Day 91, 27th August, Sarytash
An eventful night’s sleep. Woken first by the crunching of gravel as something big walked past the van. Probably a cow. Then woken by a passing truck blasting its horn at something in the road. Then woken by a huge dog just the other side of the fence which had apparently decided to spend the night barking at us. Got up and drove on for 5 miles looking for a good place to stop and had a good night’s sleep.
In the morning, we drove on through some beautiful scenery to the charming little town of Gulcha where we found a garage that takes credit cards and filled with diesel. The scenery became progressively more attractive; this was the fourth time we have driven this road and it seems to get more beautiful every time. The season has changed since we were there last and the green hillsides are now brown hillsides. It is haymaking season and the farmers are cutting the hay for their animals using scythes and sickles, with small pick-ups with enormous loads of hay constantly passing us on the road. Huge herds of sheep, goats, cows and horses being coralled down the road by farmers on horseback who gave us wide smiles and cheery waves as we crawled past. Eventually we crossed over the Taldyk Pass and a few minutes later were in the windswept little settlement of Sarytash.
We parked in a field and as the clock approached the designated meeting time of 7.30 I wandered towards the Murat homestay and saw Jim and Sonia’s landrover parked nearby. We met them on the dot at 7.30 and went inside to sit down for a rather mediocre meal. Melody and Matheu then arrived and, after uploading the past two days’ blog with the painfully slow internet, finally went to bed.
Day 92 Kashgar
The road from Sarytash to Irkeshtam on Kygyzstan’s border with China is perhaps the most spectacular on our journey. Brown, bare rolling hills with the enormous snow covered peaks of the Pamirs getting closer and closer as we drove toweards China. Getting out of Kyrgyzstan was the usual bureaucratic palava with at least 10 officials wanting to look at our passports and write things down on bits of paper. We then drove into China and a group of very friendly young soldiers wrote down our particulars and directed us to a building where we were told that the guide charged with taking us through the border hadnt arrive and the place was closing until 4 pm. So we sat down and, togeher with a middle-aged Chinese hitchhiker, put together a rather pleasant lunch. This was good because the Chinese border guards apparently confiscate fresh food, so it was better to eat it.
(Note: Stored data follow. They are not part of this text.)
(* ===== verification/PagingCalls.v ===== *)
(** * The public paging calls ([src/kernel/paging.c])

    What [paging_map], [paging_unmap] and [paging_protect] promise on the live hierarchy:
    their effect on every address, on the recorded supervisor mappings, on the
    processor's translation caches and on the table frames.  [page_backend paging] makes
    these calls the page tables behind the heap of [Heap]. *)

From stdpp Require Import base option list numbers gmap fin_maps.
From S2P Require Import Prelude Frames BlockTable Heap Paging PagingSpec PagingRange.

(** The installed hierarchy with its tables [T]. *)
Record paging_ok (p : paging) (T : tables) : Prop := {
  pg_space : space_ok (live_hierarchy p) (mem p) T;
  pg_active : active (state p) = true;
  pg_pat : pat_ok (pat_after (state p));
  pg_live : live (live_hierarchy p) = true;
  pg_count : ps_table_frames (state p) = table_frames (live_hierarchy p)
}.

Lemma span_range va n a :
  va mod 4096 = 0 -> span va n (page_of a) <-> va <= a < va + 4096 * Z.of_nat n.
Proof. intros Hm. rewrite span_alt. unfold page_of. div_lia. Qed.

(** What a call leaves of the paging state, with the pages [K] it may change. *)
Definition call_ok (K : Z -> Prop) (p p' : paging) (T T' : tables) : Prop :=
  evolves K (live_hierarchy p) (live_hierarchy p') (mem p) (mem p') T T' /\
  paging_ok p' T' /\ pat_after (state p') = pat_after (state p).

Lemma settled K p T h m l T' :
  paging_ok p T -> evolves K (live_hierarchy p) h (mem p) m T T' -> call_ok K p (settle h l m p) T T'.
Proof.
  intros [Hs Ha Hpat Hl Hc] Hev. split; [exact Hev|]. split; [|done].
  split; [exact (ev_space _ _ _ _ _ _ _ Hev)|exact Ha|exact Hpat| |done].
  cbn [live_hierarchy settle]. destruct (ev_root _ _ _ _ _ _ _ Hev). congruence.
Qed.

Lemma call_quiet p T : paging_ok p T -> call_ok quiet p p T T.
Proof. intros Hok. split; [apply evolves_refl, Hok|]. by split. Qed.

Lemma unmap_mapped h m T va len :
  space_ok h m T -> validate_virtual_range va len 4096 = PAGING_STATUS_OK ->
  (forall a, span va (steps len 4096) a -> mapped h m a) -> exists h' m', unmap_range h va len m = (PAGING_STATUS_OK, h', m').
Proof.
  intros Hs Hv Hmp. unfold unmap_range, require_mapped_range. change PAGING_PAGE_SIZE with 4096. rewrite Hv.
  pose proof (require_mapped_spec (steps len 4096) va h m T (proj1 Hs)) as Hr.
  destruct (require_mapped (steps len 4096) va h m); try done.
  - destruct (clear_range h va len 1 m) as [h' m']. by exists h', m'.
  - destruct Hr as (a & Ha & Hn). by destruct Hn; apply Hmp.
  - destruct Hr as (a & Ha & Hn). by destruct Hn; apply Hmp.
Qed.

(** The calls, with the pages they may change. *)
Lemma paging_map_spec p T va pa len perms :
  paging_ok p T -> 0 <= pa -> 0 <= len ->
  let n := steps len 4096 in
  let '(st, p') := paging_map va pa len perms p in
  if decide (st = PAGING_STATUS_OK) then
    (validate_virtual_range va len 4096 = PAGING_STATUS_OK /\ len < 2 ^ 63 /\
     forall a, span va n a -> mapped (live_hierarchy p') (mem p') a) /\
    pages va n /\ len = 4096 * Z.of_nat n /\ validate_permissions perms = PAGING_STATUS_OK /\
    all_unmapped (live_hierarchy p) (mem p) va n /\
    maps_to (live_hierarchy p') (mem p') va pa perms n /\
    supervisor_intents p' = supervisor_intents p ++ [Intent va pa len perms] /\
    exists T', T ⊆ T' /\ call_ok (span va n) p p' T T' /\
      (tight (live_hierarchy p) (mem p) T -> tight (live_hierarchy p') (mem p') T')
  else supervisor_intents p' = supervisor_intents p /\ exists T', call_ok quiet p p' T T'.
Proof.
  intros Hok Hpa Hlen n. unfold paging_map. rewrite (pg_active _ _ Hok). cbn [negb].
  pose proof (map_range_spec (live_hierarchy p) (mem p) T va pa len perms (pg_space _ _ Hok) Hpa Hlen) as Hm.
  destruct (map_range _ va pa len perms 1 _) as [[st h] m].
  assert (Hno : st <> PAGING_STATUS_OK -> exists T', evolves quiet (live_hierarchy p) h (mem p) m T T').
  { intros Hne. destruct st; try done; [destruct Hm as [-> ->]; exists T; apply evolves_refl, Hok..|].
    all: try (destruct Hm as [-> ->]; exists T; apply evolves_refl, Hok); try done. }
  destruct (decide (st = PAGING_STATUS_OK)) as [-> |Hne].
  2: { destruct (Hno Hne) as (T' & Hev).
       assert (E : (if decide (st = PAGING_STATUS_OK) then False else True)) by (by rewrite decide_False).
       replace (match st with PAGING_STATUS_OK => _ | _ => _ end)
         with (st, settle h (supervisor_intents p) m p) by (by destruct st).
       rewrite decide_False by done. split; [done|]. exists T'. by apply settled. }
  clear Hno. destruct Hm as (Hv & Hl & Hpg & E & Hp & Hun & T' & Hsub & Hev & Hmaps & Hmp & Hti).
  unfold supervisor_intent_add.
  destruct (length (supervisor_intents p) =? PAGING_SUPERVISOR_INTENT_CAPACITY)%nat.
  - destruct (unmap_mapped h m T' va len (ev_space _ _ _ _ _ _ _ Hev) Hv Hmp) as (h2 & m2 & Hu).
    pose proof (unmap_range_spec h m T' va len (ev_space _ _ _ _ _ _ _ Hev) (conj Hlen Hl)) as Hus.
    rewrite Hu in Hus |- *. rewrite decide_False by done. split; [done|].
    destruct Hus as (_ & _ & _ & T2 & _ & Hev2 & Hcl & _). exists T2. apply settled; [done|].
    pose proof (evolves_trans _ _ _ _ _ _ _ _ _ _ _ Hev Hev2) as E2. split; try apply E2.
    + intros a pat Hc _. destruct (decide (span va (steps len 4096) (page_of a))) as [Hin|Hout].
      * rewrite Hcl by done. symmetry. by apply Hun.
      * apply (ev_translates _ _ _ _ _ _ _ E2); [done|tauto].
    + destruct (ev_flushed _ _ _ _ _ _ _ E2) as (l & El & _). by exists l.
  - rewrite decide_True by done. split; [done|]. do 6 (split; [done|]). exists T'. split; [done|]. split; [|done]. by apply settled.
Qed.

Lemma paging_unmap_spec p T va len :
  paging_ok p T -> 0 <= len < 2 ^ 63 ->
  let n := steps len 4096 in
  let '(st, p') := paging_unmap va len p in
  if decide (st = PAGING_STATUS_OK) then
    pages va n /\ len = 4096 * Z.of_nat n /\
    (forall a, span va n a -> mapped (live_hierarchy p) (mem p) a) /\
    all_unmapped (live_hierarchy p') (mem p') va n /\
    supervisor_intents p' =
      from_option (fun i => delete i (supervisor_intents p)) (supervisor_intents p)
        (supervisor_intent_find va len (supervisor_intents p)) /\
    exists T', T' ⊆ T /\ call_ok (span va n) p p' T T' /\
      (tight (live_hierarchy p) (mem p) T -> tight (live_hierarchy p') (mem p') T')
  else p' = p.
Proof.
  intros Hok Hlen n. unfold paging_unmap. rewrite (pg_active _ _ Hok). cbn [negb]. cbv zeta.
  pose proof (unmap_range_spec (live_hierarchy p) (mem p) T va len (pg_space _ _ Hok) Hlen) as Hu.
  destruct (unmap_range _ va len _) as [[st h] m].
  destruct (decide (st = PAGING_STATUS_OK)) as [-> |Hne].
  - destruct Hu as (Hpg & E & Hmp & T' & Hsub & Hev & Hcl & Hti). split_and!; try done.
    + cbn [supervisor_intents settle]. destruct (supervisor_intent_find va len (supervisor_intents p)) as [i|] eqn:Hi; [|done].
      cbn [from_option]. unfold supervisor_intent_remove.
      apply first_index_lt in Hi. by destruct (Nat.leb_spec (length (supervisor_intents p)) i); [lia|].
    + exists T'. split; [done|]. split; [|done]. by apply settled.
  - assert (h = live_hierarchy p /\ m = mem p) as [-> ->] by (by destruct st).
    replace (match st with PAGING_STATUS_OK => _ | _ => _ end) with (supervisor_intents p) by (by destruct st).
    unfold settle. rewrite <- (pg_count _ _ Hok). by destruct p as [[] ? ? ?].
Qed.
The road from Irkeshtam to the customs compound at Ulugqat is in an excellent state and, unlike everywhere else in Central Asia, it has numerous road signs giving distances to the next few towns. However they are in Chinese and you have to use your knowledge of the distances to identify the towns. There are pretty little villages of yellow houses with bright red roofs and signs painted on them including the traditional “good luck” sign.
The process of getting into China is best described at a later date. Suffice it to say that we were taken from the customs building to Kashgar, a distance of about 60 miles, in a bus and got to the hotel at 2.00 am utterly shattered and it required a bit of shouting by Sonia to persuade the hotel mnager to send for some bottles of water. However the hotel was ethnically authentic Uighur, as was the breakfast, and the room was clean and the bed comfortable. Piping hot water in the shower. Cant complain for £20.